Former law enforcement and cybersecurity experts have launched CyberCatch, a cybersecurity company for small and medium-sized businesses with fewer than 500 employees. The firm also published its inaugural Small and Medium-Sized Business Vulnerabilities Report (SMBVR) which shows that more than 30 per cent of U.S. small and medium-sized businesses (SMBs) have vulnerabilities that attackers can exploit. In Canada, that number jumps to 80 per cent of the SMB websites and applications tested by the firm’s CyberXRay tool.
“The SMBVR is the first research study to focus on SMBs in North America to detect vulnerabilities that a cyber attacker can identify and exploit to break in, steal data or infect ransomware,” the firm’s researchers write. “The SMBVR reveals how vulnerable SMBs are to cyberattacks today. This is the reason why CyberCatch was founded,” adds Sai Huda, founder and chairman of the new firm. Its team includes law enforcement and cybersecurity experts from the insurance industry, the U.S. Department of Defense, the U.S. Navy and the Royal Canadian Mounted Police (RCMP).
In the SMBVR, the firm says a scan of 21,850 randomly selected SMB websites in the U.S. and Canada (1,850 were scanned in Canada) found that susceptibility to spoofing, clickjacking and sniffing were the top three vulnerabilities found. “The level of these three vulnerabilities were significantly higher in Canada,” the firm’s researchers write.

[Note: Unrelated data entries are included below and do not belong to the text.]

Definition c2_SetVersion (_ : Z) (c : CoinV2) : CoinV2 :=
  mkCoinV2 2 (c2_info c) (c2_publicKey c) (c2_commitment c) (c2_keyImage c)
    (c2_sharedConcealRandom c) (c2_sharedRandom c) (c2_txRandom c) (c2_mask c) (c2_amount c)
    (c2_assetTag c) (c2_rawAssetTag c).
Definition c2_SetInfo (v : list Z) (c : CoinV2) : CoinV2 :=
  mkCoinV2 (c2_version c) v (c2_publicKey c) (c2_commitment c) (c2_keyImage c)
    (c2_sharedConcealRandom c) (c2_sharedRandom c) (c2_txRandom c) (c2_mask c) (c2_amount c)
    (c2_assetTag c) (c2_rawAssetTag c).
Definition c2_SetPublicKey (v : option (list Z)) (c : CoinV2) : CoinV2 :=
  mkCoinV2 (c2_version c) (c2_info c) v (c2_commitment c) (c2_keyImage c)
    (c2_sharedConcealRandom c) (c2_sharedRandom c) (c2_txRandom c) (c2_mask c) (c2_amount c)
    (c2_assetTag c) (c2_rawAssetTag c).
Definition c2_SetCommitment (v : option (list Z)) (c : CoinV2) : CoinV2 :=
  mkCoinV2 (c2_version c) (c2_info c) (c2_publicKey c) v (c2_keyImage c)
    (c2_sharedConcealRandom c) (c2_sharedRandom c) (c2_txRandom c) (c2_mask c) (c2_amount c)
    (c2_assetTag c) (c2_rawAssetTag c).
Definition c2_SetKeyImage (v : option (list Z)) (c : CoinV2) : CoinV2 :=
  mkCoinV2 (c2_version c) (c2_info c) (c2_publicKey c) (c2_commitment c) v
    (c2_sharedConcealRandom c) (c2_sharedRandom c) (c2_txRandom c) (c2_mask c) (c2_amount c)
    (c2_assetTag c) (c2_rawAssetTag c).
Definition c2_SetSharedConcealRandom (v : option (list Z)) (c : CoinV2) : CoinV2 :=
  mkCoinV2 (c2_version c) (c2_info c) (c2_publicKey c) (c2_commitment c) (c2_keyImage c)
    v (c2_sharedRandom c) (c2_txRandom c) (c2_mask c) (c2_amount c)
    (c2_assetTag c) (c2_rawAssetTag c).
Definition c2_SetSharedRandom (v : option (list Z)) (c : CoinV2) : CoinV2 :=
  mkCoinV2 (c2_version c) (c2_info c) (c2_publicKey c) (c2_commitment c) (c2_keyImage c)
    (c2_sharedConcealRandom c) v (c2_txRandom c) (c2_mask c) (c2_amount c)
    (c2_assetTag c) (c2_rawAssetTag c).
Definition c2_putTxRandom (v : option (list Z)) (c : CoinV2) : CoinV2 :=
  mkCoinV2 (c2_version c) (c2_info c) (c2_publicKey c) (c2_commitment c) (c2_keyImage c)
    (c2_sharedConcealRandom c) (c2_sharedRandom c) v (c2_mask c) (c2_amount c)
    (c2_assetTag c) (c2_rawAssetTag c).
Definition c2_SetRandomness (v : option (list Z)) (c : CoinV2) : CoinV2 :=
  mkCoinV2 (c2_version c) (c2_info c) (c2_publicKey c) (c2_commitment c) (c2_keyImage c)
    (c2_sharedConcealRandom c) (c2_sharedRandom c) (c2_txRandom c) v (c2_amount c)
    (c2_assetTag c) (c2_rawAssetTag c).
Definition c2_SetAmount (v : option (list Z)) (c : CoinV2) : CoinV2 :=
  mkCoinV2 (c2_version c) (c2_info c) (c2_publicKey c) (c2_commitment c) (c2_keyImage c)
    (c2_sharedConcealRandom c) (c2_sharedRandom c) (c2_txRandom c) (c2_mask c) v
    (c2_assetTag c) (c2_rawAssetTag c).
Definition c2_SetAssetTag (v : option (list Z)) (c : CoinV2) : CoinV2 :=
  mkCoinV2 (c2_version c) (c2_info c) (c2_publicKey c) (c2_commitment c) (c2_keyImage c)
    (c2_sharedConcealRandom c) (c2_sharedRandom c) (c2_txRandom c) (c2_mask c) (c2_amount c)
    v (c2_rawAssetTag c).
Definition c2_putRawAssetTag (v : option (list Z)) (c : CoinV2) : CoinV2 :=
  mkCoinV2 (c2_version c) (c2_info c) (c2_publicKey c) (c2_commitment c) (c2_keyImage c)
    (c2_sharedConcealRandom c) (c2_sharedRandom c) (c2_txRandom c) (c2_mask c) (c2_amount c)
    (c2_assetTag c) v.

Definition zero_scalar : list Z := replicate Ed25519KeySize 0.

(** [Init] does not touch [sharedConcealRandom] and the asset tags. *)
Definition CoinV2_Init (c : CoinV2) : CoinV2 :=
  mkCoinV2 2 [] (Some Identity) (Some Identity) (Some Identity) (c2_sharedConcealRandom c)
    (Some zero_scalar) (Some NewTxRandom) (Some zero_scalar) (Some zero_scalar)
    (c2_assetTag c) (c2_rawAssetTag c).

(** A length byte of 32 and the key, or a zero byte. *)
Definition opt_field (o : option (list Z)) : list Z :=
  match o with Some k => Z.of_nat Ed25519KeySize :: k | None => [0] end.

Definition CoinV2_Bytes (c : CoinV2) : list Z :=
  let byteLengthInfo := getMin (length (c2_info c)) MaxSizeInfoCoin in
  2 :: u8 (Z.of_nat byteLengthInfo) :: take byteLengthInfo (c2_info c) ++
  opt_field (c2_publicKey c) ++ opt_field (c2_commitment c) ++ opt_field (c2_keyImage c) ++
  opt_field (c2_sharedRandom c) ++ opt_field (c2_sharedConcealRandom c) ++
  match c2_txRandom c with
  | Some t => Z.of_nat TxRandomGroupSize :: TxRandom_Bytes t
  | None => [0]
  end ++
  opt_field (c2_mask c) ++ opt_field (c2_amount c) ++ opt_field (c2_assetTag c).

Section coin.
Context `{CO : CurveOps} `{DG : Digests} `{LR : LRU} `{AL : Allocator} `{HD : HDWallet}.

(** [if offset >= len(b) { return err }; ...; offset += 68] *)
Definition parse_txRandom (b : list Z) (offset : nat) : st CoinV2 nat :=
  if (length b <=? offset)%nat then st_fail "offset is larger than len(bytes), cannot parse txRandom"
  else
    let! l := st_lift (index b offset) in
    if negb (l =? Z.of_nat TxRandomGroupSize)
    then st_fail "SetBytes CoinV2 TxRandomGroup error: length of TxRandomGroup is not correct"
    else
      let offset := (offset + 1)%nat in
      if (length b <? offset + TxRandomGroupSize)%nat
      then st_fail "SetBytes CoinV2 TxRandomGroup error: length of coinBytes is too small"
      else
        let! _ := st_put (c2_putTxRandom (Some NewTxRandom)) in
        let! data := st_lift (slice b offset (offset + TxRandomGroupSize)) in
        match TxRandom_SetBytes data NewTxRandom with
        | (t, Ok _) =>
            let! _ := st_put (c2_putTxRandom (Some t)) in
            st_ret (offset + TxRandomGroupSize)%nat
        | (_, r) => st_lift (let* _ := res_wrap "SetBytes CoinV2 TxRandomGroup error" r in Ok offset)
        end.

Spoofing occurs when a website, software or web application does not sufficiently verify the origin or authenticity of data and accepts invalid data, allowing attackers to force servers into producing information. Legitimate traffic can also be redirected to the attacker’s website for credential compromise and data farming for future attacks. Clickjacking, meanwhile, happens when the technology allows an attacker to use multiple transparent or opaque layers to trick users into clicking links they never intended. Keystrokes can also be hijacked, they add. Sniffing occurs when the technology does not force encryption and instead allows the transmission of sensitive or critical data.
“SMBs across the U.S. and Canada should scan their websites, software and web applications facing the internet to make sure there are no vulnerabilities,” the report concludes. “A cybersecurity control to regularly scan all IT assets to detect vulnerabilities should be implemented and a policy to fix the weaknesses within a reasonable time should (also) be implemented.”